[Records contained in a dataset]
(** Returns the caller's buffer, which is overwritten, and the target. *)
Definition encryptEEPROMData (decryptedInput target : list Z) (targetVersion : Z)
  : outcome (list Z * list Z) :=
  confirm ← hmac targetVersion [take 8 (drop 20 decryptedInput); take 20 (drop 28 decryptedInput)];
  let d := confirm ++ drop 20 decryptedInput in
  baKeyHash ← hmac targetVersion [take 20 d];
  RC4_key ← Rc4.rc4_prepare_key baKeyHash 20;
  let '(enc, _) := Rc4.rc4_crypt (take 28 (drop 20 d)) RC4_key in
  let d := take 20 d ++ enc in
  mret (d, take 0x30 d ++ drop 0x30 target).

(** [BootHddKeyGenerateEepromKeyData] of [BootHddKey.c]. *)
Definition BootHddKeyGenerateEepromKeyData (e : list Z) : outcome (Z * list Z) :=
  '(version, local) ← decryptEEPROMData e;
  mret (version, take 16 (drop 28 local)).

Definition getGameRegionValue (e : list Z) : outcome Z :=
  '(version, local) ← decryptEEPROMData e;
  mret (if EEPROM_EncryptV1_6 <? version then EEPROM_XBERegionInvalid
        else
          let gameRegion := le_val (take 4 (drop (28 + 16) local)) in
          if gameRegion =? EEPROM_XBERegionJapan then EEPROM_XBERegionJapan
          else if gameRegion =? EEPROM_XBERegionEuropeAustralia
          then EEPROM_XBERegionEuropeAustralia
          else if gameRegion =? EEPROM_XBERegionNorthAmerica then EEPROM_XBERegionNorthAmerica
          else EEPROM_XBERegionInvalid).

(** The result and the edited image. *)
Definition setGameRegionValue (value : Z) (e : list Z) : outcome (Z * list Z) :=
  '(version, local) ← decryptEEPROMData e;
  if EEPROM_EncryptV1_6 <? version then mret (-1, e)
  else
    let local := take (28 + 16) local ++ le_bytes 4 value in
    '(_, e) ← encryptEEPROMData local e version;
    mret (value, e).

Definition EepromSanityCheck (e : list Z) : outcome Z :=
  '(version, local) ← decryptEEPROMData e;
  mret (
    if (EEPROM_EncryptV1_0 <=? version) && (version <=? EEPROM_EncryptV1_6) then
      let region := le_val (take 4 (drop 44 local)) in
      if negb (region =? EEPROM_XBERegionEuropeAustralia) &&
         negb (region =? EEPROM_XBERegionJapan) &&
         negb (region =? EEPROM_XBERegionNorthAmerica) then EEPROM_EncryptInvalid else
      let std := le_val (field VideoStandard e) in
      if negb (std =? EEPROM_VideoStandardNTSC_J) && negb (std =? EEPROM_VideoStandardNTSC_M) &&
         negb (std =? EEPROM_VideoStandardPAL_I) then EEPROM_EncryptInvalid else
      if foldr Z.lor 0 [EEPROM_VidResolutionEnable720p; EEPROM_VidResolutionEnable1080i;
                        EEPROM_VidResolutionEnable480p; EEPROM_VidScreenFullScreen;
                        EEPROM_VidScreenWidescreen; EEPROM_VidScreenLetterbox]
         <=? octet VideoFlags 2 e then EEPROM_EncryptInvalid else
      if negb (octet DVDPlaybackKitZone 1 e =? 0) || negb (octet DVDPlaybackKitZone 2 e =? 0) ||
         negb (octet DVDPlaybackKitZone 3 e =? 0) then EEPROM_EncryptInvalid else
      if EEPROM_DVDRegionAirlines <? octet DVDPlaybackKitZone 0 e then EEPROM_EncryptInvalid else
      version
    else EEPROM_EncryptInvalid).
End crypto.

(** ** Write-back *)

(** [WriteToSMBus(0x54, address, 1, data)]. *)
Record smbus_write := mkWrite { smb_device : Z; smb_address : Z; smb_size : Z; smb_data : Z }.

Definition BootEepromWriteEntireEEPROM (e : list Z) : list smbus_write :=
  imap (λ i b, mkWrite 0x54 (Z.of_nat i) 1 b) (take (sizeof EEPROMDATA) e).

Fixpoint compare_write_loop (i : nat) (pb pc : list Z) : list smbus_write :=
  match pb, pc with
  | b :: pb', c :: pc' =>
      (if b =? c then [] else [mkWrite 0x54 (Z.of_nat i) 1 b]) ++ compare_write_loop (S i) pb' pc'
  | _, _ => []
  end.

Definition BootEepromCompareAndWriteEEPROM (e realeeprom : list Z) : list smbus_write :=
  compare_write_loop 0 (take (sizeof EEPROMDATA) e) (take (sizeof EEPROMDATA) realeeprom).

Definition BootEepromReloadEEPROM (origEeprom : list Z) : list Z := origEeprom.

Definition assertWriteEEPROM (e origEeprom : list Z) : list smbus_write :=
  BootEepromCompareAndWriteEEPROM e (BootEepromReloadEEPROM origEeprom).

(** ** The change list *)

Inductive EEPROMModItem :=
| EEPROMModItem_HDDKkey | EEPROMModItem_XBERegion
| EEPROMModItem_SerialNumber | EEPROMModItem_MACAddress | EEPROMModItem_VideoStandard
| EEPROMModItem_VideoFlags_Format | EEPROMModItem_VideoFlags_480p
| EEPROMModItem_VideoFlags_720p | EEPROMModItem_VideoFlags_1080i
| EEPROMModItem_DVDPlaybackKitZone.

(** The linked entries in order, each with the item it is about; the texts
    made for display are not modelled. *)
Record EEPROMChangeList := mkChanges { changeCount : Z; changeEntries : list EEPROMModItem }.

Definition eepromChangeTrackerInit : EEPROMChangeList := mkChanges 0 [].
Definition cleanEEPROMSettingsChangeListStruct (l : EEPROMChangeList) : EEPROMChangeList :=
  mkChanges 0 [].

Definition putNewChangeInList (l : EEPROMChangeList) (change : EEPROMModItem) : EEPROMChangeList :=
  match changeEntries l with
  | [] => mkChanges (changeCount l) [change]
  | es => mkChanges (u8 (changeCount l + 1)) (es ++ [change])
  end.

(** One guarded item: [nbChanges += 1], and an entry when [genStrings]. *)
Definition note_change (genStrings changed : bool) (item : EEPROMModItem)
    (st : Z * EEPROMChangeList) : Z * EEPROMChangeList :=
  if changed
  then (u8 (st.1 + 1), if genStrings then putNewChangeInList st.2 item else st.2)
  else st.

Definition differ (a b : list Z) : bool := bool_decide (a ≠ b).
Definition flag_differ (mask : Z) (orig e : list Z) : bool :=
  negb (Z.land (octet VideoFlags 2 orig) mask =? Z.land (octet VideoFlags 2 e) mask).

Definition list_encrypted (stack : Sha1.SHA1Context) (gen : bool) (e orig : list Z)
    (st : Z * EEPROMChangeList) : outcome (Z * EEPROMChangeList) :=
  if differ (field HMAC_SHA1_Hash orig) (field HMAC_SHA1_Hash e) then
    '(_, origHDDKey) ← BootHddKeyGenerateEepromKeyData stack orig;
    '(_, HDDKey) ← BootHddKeyGenerateEepromKeyData stack e;
    origGameRegion ← getGameRegionValue stack orig;
    gameRegion ← getGameRegionValue stack e;
    mret (note_change gen (negb (origGameRegion =? gameRegion)) EEPROMModItem_XBERegion
           (note_change gen (differ origHDDKey HDDKey) EEPROMModItem_HDDKkey st))
  else mret st.
Lemma check_pow2 a len : 8 <= a <= 20 → 2 ^ a <= len → checkImageSize len (2 ^ a) = FlashErrorcodes_NoError.
Proof.
  intros Ha Hl. unfold checkImageSize.
  assert (0 < 2 ^ a) by (apply Z.pow_pos_nonneg; lia).
  rewrite (proj2 (Z.ltb_lt _ _)), (proj2 (Z.leb_le _ _)) by lia. cbn [andb].
  assert (2 ^ a mod 256 = 0) as ->; [|done].
  replace a with (8 + (a - 8)) by lia. rewrite Z.pow_add_r by lia. change (2 ^ 8) with 256.
  rewrite Z.mul_comm. apply Z.mod_mul. lia.
Qed.

Lemma mirrorimage_wp img a b bf bank (w : W) (Q : W → Prop) :
  Z.of_nat (length img) = 2 ^ a → 8 <= a <= b → 18 <= b <= 20 →
  m_dwLengthInBytes attached = 2 ^ b → flashType (low w) = attached →
  biosBuffer (drv w) = bf → biosBufferSize (drv w) = 2 ^ a → (∀ x, byte (bf x)) →
  (∀ x, 0 <= x < 2 ^ a → bf x = mem_of_list img x) →
  (∀ buf,
     let size := Z.max (2 ^ a) (mirror_target (2 ^ b) bank) in
     (∀ x, byte (buf x)) → (∀ x, 0 <= x < size → buf x = tiled img x) →
     Q (set_drv (set_size size (set_buffer buf (drv w))) w)) →
  wp (mirrorimage bank) (λ _ w', Q w') w.
Proof.
  intros Hlen Ha Hb Hatt Hty Hbf Hn Hby Himg HQ.
  destruct (mirror_target_pow2 b bank Hb) as (b' & Ht & Hb').
  assert (0 < 2 ^ a) by (apply Z.pow_pos_nonneg; lia).
  destruct (mirror_loop_spec 32 (2 ^ b') bf (2 ^ a) (2 ^ a) (mem_of_list img) a b')
    as (buf & Hml & Hbb & Hbt);
    [lia|lia|lia|done|done|apply Z.mod_same; lia|lia|done| |].
  { intros x Hx. rewrite Z.mod_small by lia. by apply Himg. }
  unfold mirrorimage. apply wp_bind, wp_gets, wp_bind, wp_gets, wp_bind.
  unfold wp at 1, liftO. rewrite Hty, Hatt, Ht, Hbf, Hn, Hml.
  apply wp_modify. rewrite <- Ht in *. apply HQ; [done|].
  intros x Hx. rewrite Hbt by done. unfold tiled. by rewrite Hlen.
Qed.

Lemma write_setup_wp img a b offset bank e (w : W) (Q : W → Prop) :
  currentAddr (drv w) = 0 → flashErrorCode (drv w) = e →
  (∀ x, byte (biosBuffer (drv w) x)) → Forall byte img →
  Z.of_nat (length img) = 2 ^ a → 8 <= a <= b → 18 <= b <= 20 →
  m_dwLengthInBytes attached = 2 ^ b → flashType (low w) = attached →
  (∀ buf,
     let size := Z.max (2 ^ a) (mirror_target (2 ^ b) bank) in
     (∀ x, byte (buf x)) → (∀ x, 0 <= x < size → buf x = tiled img x) →
     Q (set_drv (mkDriver buf size FlashOp_PendingOp e offset 0 FlashTask_WriteBios
                          EraseSequenceMethod_Sector 0 true) w)) →
  wp (write_setup img (2 ^ a) offset bank) (λ _ w', Q w') w.
Proof.
  intros Haddr He Hby Hib Hlen Ha Hb Hatt Hty HQ. destruct w as [d l sy ls lo].
  destruct d as [bf n op e' st i tk m cnt try]. cbn in Haddr, He, Hby, Hty. subst i e'.
  assert (2 ^ a <= 2 ^ b) by (apply Z.pow_le_mono_r; lia).
  assert (2 ^ b <= 2 ^ 20) by (apply Z.pow_le_mono_r; lia).
  unfold write_setup. apply wp_bind, wp_modify.
  cbn [drv set_drv set_start set_size set_task set_op set_try set_count set_method
       biosBuffer biosBufferSize currentFlashOp flashErrorCode startingOffset currentAddr
       currentFlashTask eraseSequenceMethod eraseBusyCount firstEraseTry
       low system LPCmodSettings LPCmodSettingsOrigFromFlash].
  apply wp_bind. unfold wp at 1, assert_ub. rewrite Hlen, (proj2 (Z.leb_le _ _)) by lia.
  assert (take (Z.to_nat (2 ^ a)) img = img) as -> by (apply take_ge; lia).
  apply wp_bind. unfold buffer_copy. apply wp_bind. unfold wp at 1, assert_ub.
  rewrite Hlen, Z.add_0_l, (proj2 (Z.leb_le 0 0)), (proj2 (Z.leb_le (2 ^ a) ImageSize1024KB))
    by (unfold ImageSize1024KB; lia). cbn [andb]. apply wp_modify.
  eapply (mirrorimage_wp img a b); [done|lia|done|done|done|reflexivity|reflexivity| | |].
  - intros x. cbn. unfold mem_copy. destruct (_ && _); [by apply mem_of_list_byte|done].
  - intros x Hx. cbn. rewrite mem_copy_in by lia. f_equal. lia.
  - intros buf size Hbb Hbt. by apply HQ.
Qed.

Lemma write_bios_wp img a b offset bank (w : W) (Q : W → Prop) :
  fresh w → chip_idle (low w) → Forall byte img →
  Z.of_nat (length img) = 2 ^ a → 8 <= a <= b → 18 <= b <= 20 →
  m_dwLengthInBytes attached = 2 ^ b →
  (∀ buf w' e,
     let size := Z.max (2 ^ a) (mirror_target (2 ^ b) bank) in
     (∀ x, byte (buf x)) → (∀ x, 0 <= x < size → buf x = tiled img x) →
     chip_idle (low w') → flashType (low w') = attached →
     drv w' = mkDriver buf size FlashOp_PendingOp e offset 0 FlashTask_WriteBios
                EraseSequenceMethod_Sector 0 true → Q w') →
  wp (Flash_WriteBios img (2 ^ a) offset bank) (λ e w', e = FlashErrorcodes_NoError ∧ Q w') w.
Proof.
  intros (Hop & Haddr & Hby) Hidle Hib Hlen Ha Hb Hatt HQ.
  unfold Flash_WriteBios. apply wp_bind, wp_gets. rewrite Hop.
  destruct (decide (FlashOp_Idle = FlashOp_Idle)) as [_|]; [|done]. apply wp_bind, lowM_wp.
  eapply wp_mono; [by apply ReadDevice_law|]. intros found l' (-> & Hidle' & Hty & _).
  apply wp_bind, wp_gets. cbn [low set_low]. rewrite Hty, Hatt.
  rewrite check_pow2 by (lia || apply Z.pow_le_mono_r; lia). apply wp_bind, wp_modify, wp_bind.
  destruct (decide _) as [_|]; [|done].
  eapply (write_setup_wp img a b); [exact Haddr|reflexivity|done|done|done|done|done|done|done|].
  intros buf size Hbb Hbt. apply wp_ret. split; [done|]. by eapply HQ.
Qed.

(** The machine, started on the image, ends. *)
Lemma pending_write_runs img buf size offset e (w : W) :
  0 < size <= ImageSize1024KB → 0 <= offset → offset + size <= m_dwLengthInBytes attached →
  m_dwLengthInBytes attached <= ImageSize1024KB → (∀ x, byte (buf x)) →
  (∀ x, 0 <= x < size → buf x = tiled img x) →
  drv w = mkDriver buf size FlashOp_PendingOp e offset 0 FlashTask_WriteBios
            EraseSequenceMethod_Sector 0 true →
  chip_idle (low w) → flashType (low w) = attached →
  reaches w (λ w', flashed img offset size w' ∨
               currentFlashOp (drv w') = FlashOp_Error ∧
               flashErrorCode (drv w') = FlashErrorcodes_FailedErase ∧ unerasable).
Proof.
  intros Hsize Hoff Hfit Hlen Hby Hbuf Hd Hidle Hty. apply reaches_step.
  unfold Flash_executeFlashFSM. apply wp_bind, wp_gets. rewrite Hd. cbn [currentFlashOp].
  unfold pending_step. apply wp_bind, wp_gets. rewrite Hd. cbn [currentFlashTask].
  apply wp_modify. rewrite Hd.
  eapply reaches_bind;
    [apply (job_runs buf offset size FlashTask_WriteBios e
              (system w, LPCmodSettings w, LPCmodSettingsOrigFromFlash w) (content (low w))
              (λ _, True)); try done|].
  - exists EraseSequenceMethod_Sector, (low w). split_and!; [|done| |done|by left].
    + split_and!; [done|done|done|]. by split.
    + intros j Hj. lia.
  - intros w' [(i & m & cnt & try & l' & (Hd' & Hl' & _) & _ & Hp)|(Hop & Herr & [Hs Hbk] & Hc)];
      apply reaches_now.
    + left. split; [by rewrite Hd'|]. intros x Hx. rewrite Hl', Hp by lia. by apply Hbuf.
    + right. by split_and!.
Qed.
End flashing.

End FlashTheorems.
(** [None] when the fuel is used up. *)
Fixpoint bynum_loop (fuel : nat) (s1 s2 : list Z) : option Z :=
  match fuel with
  | O => None
  | S fuel =>
      match s1, s2 with
      | [], [] => Some 0
      | _ :: _, [] => Some 1
      | [], _ :: _ => Some (-1)
      | c1 :: r1, c2 :: r2 =>
          if negb (is_num c1 && is_num c2) then
            if negb (adjust c1 =? adjust c2) then Some (adjust c1 - adjust c2) else bynum_loop fuel r1 r2
          else
            let '(n1, lim1) := strtoul s1 10 in
            let '(n2, lim2) := strtoul s2 10 in
            if n2 <? n1 then Some 1 else if n1 <? n2 then Some (-1) else bynum_loop fuel lim1 lim2
      end
  end.

Definition strcmpbynum (s1 s2 : list Z) : option Z := bynum_loop (S (length s1)) s1 s2.

(** ** The reference: names cut into numbers and characters *)

(** A number is [(48, n)], another character [(k, 0)] with its adjusted code. *)
Definition token : Type := Z * Z.

(** [acc] is the number being read. *)
Definition flush (acc : option Z) : list token :=
  match acc with Some n => [(48, Z.min ULONG_MAX n)] | None => [] end.
Fixpoint tokens (acc : option Z) (s : list Z) : list token :=
  match s with
  | [] => flush acc
  | c :: s =>
      if is_num c then tokens (Some (default 0 acc * 10 + (c - 48))) s
      else flush acc ++ (adjust c, 0) :: tokens None s
  end.

Definition compare_token (a b : token) : comparison :=
  match a.1 ?= b.1 with Eq => a.2 ?= b.2 | c => c end.
Fixpoint compare_tokens (l1 l2 : list token) : comparison :=
  match l1, l2 with
  | [], [] => Eq
  | _ :: _, [] => Gt
  | [], _ :: _ => Lt
  | a :: l1, b :: l2 => match compare_token a b with Eq => compare_tokens l1 l2 | c => c end
  end.

Lemma cstr_nonzero l : Forall (λ c, c ≠ 0) (cstr l).
Proof.
  induction l as [|c l IH]; [constructor|]. cbn [cstr]. destruct (Z.eqb_spec c 0); [constructor|by constructor].
Qed.

Lemma cstr_app v tail : Forall (λ c, c ≠ 0) v → cstr (v ++ 0 :: tail) = v.
Proof.
  intros Hv. induction Hv as [|c v Hc Hv IH]; [done|]. cbn [app cstr]. destruct (Z.eqb_spec c 0); [done|]. by rewrite IH.
Qed.

(** ** Copies *)

Lemma copy_up_spec count : ∀ m tmp s x,
  tmp <= s ∨ s + Z.of_nat count <= tmp → copy_up count m tmp s x = mem_copy m tmp m s (Z.of_nat count) x.
Proof.
  induction count as [|count IH]; intros m tmp s x Hle; cbn [copy_up].
  { rewrite mem_copy_out by lia. done. }
  rewrite IH by lia. destruct (decide (tmp + 1 <= x < tmp + 1 + Z.of_nat count)) as [Hx|Hx].
  - rewrite !mem_copy_in by lia. rewrite mem_set_ne by lia. f_equal. lia.
  - rewrite mem_copy_out by lia. destruct (decide (x = tmp)) as [->|Hne].
    + rewrite mem_set_eq, mem_copy_in by lia. f_equal. lia.
    + rewrite mem_set_ne, mem_copy_out by lia. done.
Qed.

Lemma copy_down_spec count : ∀ m tmp s x,
  s <= tmp →
  copy_down count m tmp s x = mem_copy m (tmp - Z.of_nat count) m (s - Z.of_nat count) (Z.of_nat count) x.
Proof.
  induction count as [|count IH]; intros m tmp s x Hle; cbn [copy_down].
  { rewrite mem_copy_out by lia. done. }
  rewrite IH by lia. destruct (decide (tmp - 1 - Z.of_nat count <= x < tmp - 1)) as [Hx|Hx].
  - rewrite !mem_copy_in by lia. rewrite mem_set_ne by lia. f_equal. lia.
  - rewrite mem_copy_out by lia. destruct (decide (x = tmp - 1)) as [->|Hne].
    + rewrite mem_set_eq, mem_copy_in by lia. f_equal. lia.
    + rewrite mem_set_ne, mem_copy_out by lia. done.
Qed.

(** A copy in two parts, towards higher addresses. *)
Lemma copy_up_app a b : ∀ m tmp s,
  copy_up (a + b) m tmp s = copy_up b (copy_up a m tmp s) (tmp + Z.of_nat a) (s + Z.of_nat a).
Proof.
  induction a as [|a IH]; intros m tmp s; [cbn; by rewrite !Z.add_0_r|].
  cbn [Nat.add copy_up]. rewrite IH. f_equal; lia.
Qed.

Lemma memcpy_bytes m dest src n : memcpy m dest src n = copy_up n m dest src.
Proof.
  pose proof (Z.testbit_spec' (Z.of_nat n) 1 ltac:(lia)) as H1.
  pose proof (Z.testbit_spec' (Z.of_nat n) 0 ltac:(lia)) as H0. rewrite Z.div_1_r in H0. change (2 ^ 1) with 2 in H1.
  set (k := (4 * (n / 4))%nat). assert (4 * (Z.of_nat n / 4) = Z.of_nat k) as Hk.
  { unfold k. rewrite Nat2Z.inj_mul, Nat2Z.inj_div. done. }
  unfold memcpy. fold k. rewrite Hk.
  assert (n = k + (2 * Nat.b2n (Z.testbit (Z.of_nat n) 1) + Nat.b2n (Z.testbit (Z.of_nat n) 0)))%nat as Hn.
  { destruct (Z.testbit _ 1), (Z.testbit _ 0); cbn [Z.b2z Nat.b2n] in *;
      Z.to_euclidean_division_equations; lia. }
  transitivity (copy_up (k + (2 * Nat.b2n (Z.testbit (Z.of_nat n) 1) + Nat.b2n (Z.testbit (Z.of_nat n) 0))) m dest src);
    [|by rewrite <- Hn]. rewrite copy_up_app.
  destruct (Z.testbit _ 1), (Z.testbit _ 0); cbn [Nat.b2n Nat.mul Nat.add]; try done.
  rewrite (copy_up_app 2 1). f_equal; lia.
Qed.

(** ** Searching *)

Lemma memcmp_zero n : ∀ a b,
  memcmp a b n = 0 ↔ ∀ i, (i < n)%nat → at_ a i = at_ b i.
Proof.
  induction n as [|n IH]; intros a b; cbn [memcmp]; [split; [intros _ i Hi; lia|done]|].
  assert (∀ (l : list Z) i, at_ (drop 1 l) i = at_ l (S i)) as Hd by (intros [|c l] i; by destruct i).
  destruct (Z.eqb_spec (at_ a 0 - at_ b 0) 0) as [E|E]; cbn [negb].
  - rewrite IH. split.
    + intros H [|i] Hi; [lia|]. rewrite <- !Hd. apply H. lia.
    + intros H i Hi. rewrite !Hd. apply H. lia.
  - split; [lia|]. intros H. specialize (H 0%nat). lia.
Qed.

WORK REQUEST: Where the string "BootHddKeyGenerateEepromKeyData" turns up in a line of the data above, copy that whole line.

COMPLETED TASK:
(** [BootHddKeyGenerateEepromKeyData] of [BootHddKey.c]. *)
Definition BootHddKeyGenerateEepromKeyData (e : list Z) : outcome (Z * list Z) :=
    '(_, origHDDKey) ← BootHddKeyGenerateEepromKeyData stack orig;
    '(_, HDDKey) ← BootHddKeyGenerateEepromKeyData stack e;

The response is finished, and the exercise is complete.